The forest nearly vanished. In 1898, the Santee River Cypress Logging Company, owned by Chicago businessman Francis Beidler and Benjamin F. Ferguson, began cutting the great cypress trees along the Congaree. Logging continued until 1914, and though the Beidler heirs held the land afterward, they resumed cutting in 1969. That decision sparked a fight. Newspaper editor Harry Hampton had been advocating for the forest since the 1950s, forming the Beidler Forest Preservation Association in 1961. When the chainsaws returned, a new coalition, the Congaree Swamp National Preserve Association, joined forces with the Sierra Club to push for federal protection. Senators Strom Thurmond and Ernest Hollings introduced legislation, and on October 18, 1976, Congaree Swamp National Monument was signed into law. The full national park designation came in 2003, capping a grassroots campaign that had stretched across three decades.
Most visitors experience Congaree from the Boardwalk Loop, an elevated walkway that threads through the swampy forest without disturbing the delicate fungi and plant life at ground level. It is a gentler introduction to a park that can otherwise feel impenetrable. Beyond the boardwalk, trails range from the short Bluff Trail at 0.7 miles to the 11.1-mile King Snake Trail, where deer, raccoon, and opossum tracks mark the mud alongside the occasional bobcat print. Cedar Creek offers a marked canoe trail for paddlers willing to navigate the blackwater under cathedral-like canopy. But the park's most magical attraction requires nothing more than patience: on certain summer evenings, synchronous fireflies stage displays so coordinated that the forest pulses with rhythmic light, drawing visitors who wait in darkness for the show to begin.
The park sits entirely within the Congaree River Floodplain Complex, a geological canvas painted in sand, silt, and clay. Muck and peat accumulate from centuries of vegetation decay. To the north lies the Augusta Fault, trending northeast to southwest, flanked by Pliocene fluvial terraces. To the south, the Southern Bluffs have been eroding since the Late Pleistocene. To the west, the Fall Line marks the boundary between Piedmont and Coastal Plain. Congaree occupies this transition zone, and its biology reflects the convergence. The park holds designations as a UNESCO biosphere reserve, a National Natural Landmark, and an Important Bird Area, recognition of an ecosystem that operates at the intersection of geology, hydrology, and time.
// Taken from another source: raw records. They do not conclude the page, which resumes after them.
Lemma drop_davets_kept l h : kept h (drop_davets l h).
Proof. apply kept_outer, drop_davets_outer. Qed.

Lemma retire_dropped_kept l h h1 :
  kept h h1 -> kept h (foldl retire_davet (drop_davets l h1) l).
Proof. intros Hk. apply retire_davets_kept. etransitivity; [exact Hk|apply drop_davets_kept]. Qed.

Lemma close_all_kept l h :
  kept h (foldl (fun h inv => close_connections (inv_room inv) (inv_name inv) h) h l).
Proof.
  revert h. induction l as [|inv l IH]; intros h; [done|]. cbn [foldl].
  etransitivity; [|apply IH]. unfold close_connections. destruct (h_rooms h !! _); kept_done.
Qed.

Lemma revoke_invites_for_kept room name h : kept h (revoke_invites_for room name h).1.
Proof.
  unfold revoke_invites_for. destruct (davets_where _ h) as [|i l]; [done|].
  stored; cbn [fst]; [|kept_done]. apply (retire_dropped_kept (i :: l)). kept_done.
Qed.

Lemma revoke_invite_kept token h : kept h (revoke_invite token h).1.
Proof.
  unfold revoke_invite. destruct (h_invites h !! token) as [inv|]; [|done].
  stored; cbn [fst]; [|kept_done]. apply (retire_davets_kept [inv]). kept_done.
Qed.

Lemma revoke_member_kept token h : kept h (revoke_member token h).1.
Proof.
  unfold revoke_member. case_bool_decide; [done|]. stored; cbn [fst]; [|kept_done].
  set (h1 := with_h_store _ h). set (davets := davets_where _ h1).
  transitivity (foldl retire_davet (drop_davets davets h1) davets); [|kept_done].
  apply retire_dropped_kept. kept_done.
Qed.

Lemma set_member_suspended_kept reference b reason h :
  kept h (set_member_suspended reference b reason h).1.
Proof.
  unfold set_member_suspended. destruct (List.find _ _) as [token|]; [|done].
  destruct (negb b).
  { destruct (run_store _ _) as [h1 w] eqn:E. apply run_store_state in E as [-> _]. kept_done. }
  stored; cbn [fst]; [|kept_done]. destruct t; cbn [fst]; [|kept_done].
  set (h1 := with_h_store _ h). set (davets := davets_where _ h1).
  transitivity (drop_davets davets h1);
    [etransitivity; [|apply drop_davets_kept]; kept_done|].
  etransitivity; [apply close_all_kept|kept_done].
Qed.

Lemma admit_member_kept name kind by_ h : kept h (admit_member name kind by_ h).1.
Proof.
  unfold admit_member. destruct (member_by_name _ _); [done|].
  unfold new_invite_token, secure_token. cbn beta iota zeta. stored; kept_done.
Qed.

Lemma invite_kept member room by_ h : kept h (invite_member_to_room member room by_ h).1.
Proof.
  unfold invite_member_to_room. destruct (is_deleted h room); [done|].
  destruct (negb _ && _); [done|]. destruct (member_of h _); [|done].
  destruct (_ && _); [done|]. destruct (has_active_invite _ _ _); [done|].
  destruct (_ <=? _)%nat; [done|]. unfold add_invite, new_invite_token, secure_token.
  cbn beta iota zeta. destruct (_ && _); [kept_done|].
  cbn. destruct (is_deleted _ _); [kept_done|]. stored; kept_done.
Qed.

Lemma ack_care_kept sid owner pid h : kept h (ack_care sid owner pid h).1.
Proof.
  unfold ack_care. destruct (match h_care_deliveries h !! sid with Some _ => _ | None => _ end);
    [|done]. destruct (negb _); [done|]. stored; cbn [fst]; [|kept_done].
  destruct (_ || _); [|kept_done]. cbn [fst].
  unfold mark_delivered. destruct (find_attention _ _) as [[? ?]|]; kept_done.
Qed.

Lemma moderate_kept room action name h : kept h (moderate room action name h).1.
Proof.
  unfold moderate. destruct (is_deleted h room); [done|].
  destruct (moderate_store_outer room action name h) as [Hd Hh].
  destruct (moderate_store room action name h) as [h1 [?|]]; by apply kept_same.
Qed.

Lemma delete_room_kept room h : kept h (delete_room room h).1.
Proof.
  unfold delete_room. destruct (h_rooms h !! room); [|done]. destruct (negb _); [done|].
  stored; [|kept_done]. constructor; [done|]. cbn. set_solver.
Qed.

Lemma create_loca_kept room actor h : kept h (create_loca room actor h).1.
Proof.
  unfold create_loca. destruct (negb _); [done|]. destruct (is_deleted h room); [done|].
  destruct (room_exists h room); [done|].
  destruct (_ && _); [destruct (ra_principal_id actor); [|kept_done]|]; stored; kept_done.
Qed.

Lemma expire_live_kept h : kept h (expire_live h).
Proof.
  unfold expire_live. generalize (keys (h_rooms h)). intros l.
  enough (forall h1, kept h1 (foldl (expire_room_live (h_clock h)) h1 l)) by done.
  induction l as [|n l IH]; intros h1; [done|]. cbn [foldl]. etransitivity; [|apply IH].
  apply kept_outer, expire_room_live_one.
Qed.

Lemma subscribe_sealed room h : is_deleted h room = true -> (subscribe room h).1 = h.
Proof. intros Hd. unfold subscribe. by rewrite Hd. Qed.

(** *** The memory, the wiki and the files of a room *)

Section rooms_things.
Context `{MemoryStore St} `{WikiStore St} `{Environment} `{AttachmentStore St}.

Lemma broadcast_memory_one room h : one_room PNone room h (broadcast_memory_snapshot room h).
Proof.
  unfold broadcast_memory_snapshot. destruct (loca_memory_snapshot h room); [|one_room_refused].
  destruct (h_rooms h !! room) as [r|] eqn:Hr; [|one_room_refused].
  constructor; [by constructor|intros ? ?; rooms_of_one|right].
  eexists. split; [rooms_of_one|]. rewrite (entry_room_Some _ _ _ Hr). same_parts.
Qed.

Lemma broadcast_memory_step room h : building_ok h -> step_ok h (broadcast_memory_snapshot room h).
Proof.
  intros Hb. eapply one_room_step, Hb; [apply broadcast_memory_one| |by intros _ n r _].
  intros _ Hn. unfold broadcast_memory_snapshot. rewrite Hn. by destruct (loca_memory_snapshot h room).
Qed.

(** A write of the store, and then the new memory to the room. *)
Lemma memory_step {A} (f : St -> St * A) room h h1 a :
  run_store f h = (h1, a) -> building_ok h -> step_ok h (broadcast_memory_snapshot room h1).
Proof.
  intros E%run_store_calm Hb. destruct (calm_step h h1 E Hb) as [Hb1 Hk1].
  destruct (broadcast_memory_step room h1 Hb1) as [Hb2 Hk2]. split; [done|by etransitivity].
Qed.

Lemma memory_ops_step room h : building_ok h ->
  (forall owner, step_ok h (set_memory_owner room owner h).1)
  /\ (forall actor text, step_ok h (write_short_memory room actor text h).1)
  /\ (forall actor text, step_ok h (append_long_memory room actor text h).1).
Proof.
  intros Hb. unfold set_memory_owner, write_short_memory, append_long_memory. split_and!; intros.
  - destruct (owner_principal owner h); [|done]. destruct (run_store _ h) as [h1 w] eqn:E.
    destruct w; [by eapply memory_step|]. by apply calm_step, Hb; eapply run_store_calm.
  - destruct (run_store _ h) as [h1 w] eqn:E.
    destruct w; [by eapply memory_step|]. by apply calm_step, Hb; eapply run_store_calm.
  - destruct (run_store _ h) as [h1 w] eqn:E.
    destruct w; [by eapply memory_step|]. by apply calm_step, Hb; eapply run_store_calm.
Qed.

Lemma run_calm {A} (f : St -> St * A) h : calm h (run_store f h).1.
Proof. by eapply run_store_calm, surjective_pairing. Qed.

Lemma tick_wiki_calm h : calm h (tick_wiki h).
Proof.
  unfold tick_wiki. destruct (negb _); [done|]. destruct (store_wiki_maintenance_rooms _) as [rooms|]; [|done].
  revert h. induction rooms as [|room rooms IH]; intros h; [done|]. cbn [foldl]. etransitivity; [|apply IH].
  unfold tick_wiki_room. destruct (is_writable h room); apply run_calm.
Qed.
Congaree National Park sits at 33.78N, 80.78W, roughly 18 miles southeast of Columbia, South Carolina. From the air, the park appears as a dense green floodplain forest along the Congaree River, visually distinct from the surrounding agricultural and suburban land. Look for the serpentine river and oxbow lakes at lower altitudes. The park is best viewed below 5,000 feet in clear conditions. Nearest airports: Columbia Metropolitan (KCAE) 15nm northwest, Jim Hamilton - L.B. Owens Airport (KCUB) 10nm northwest. Humid subtropical climate means frequent haze in summer months.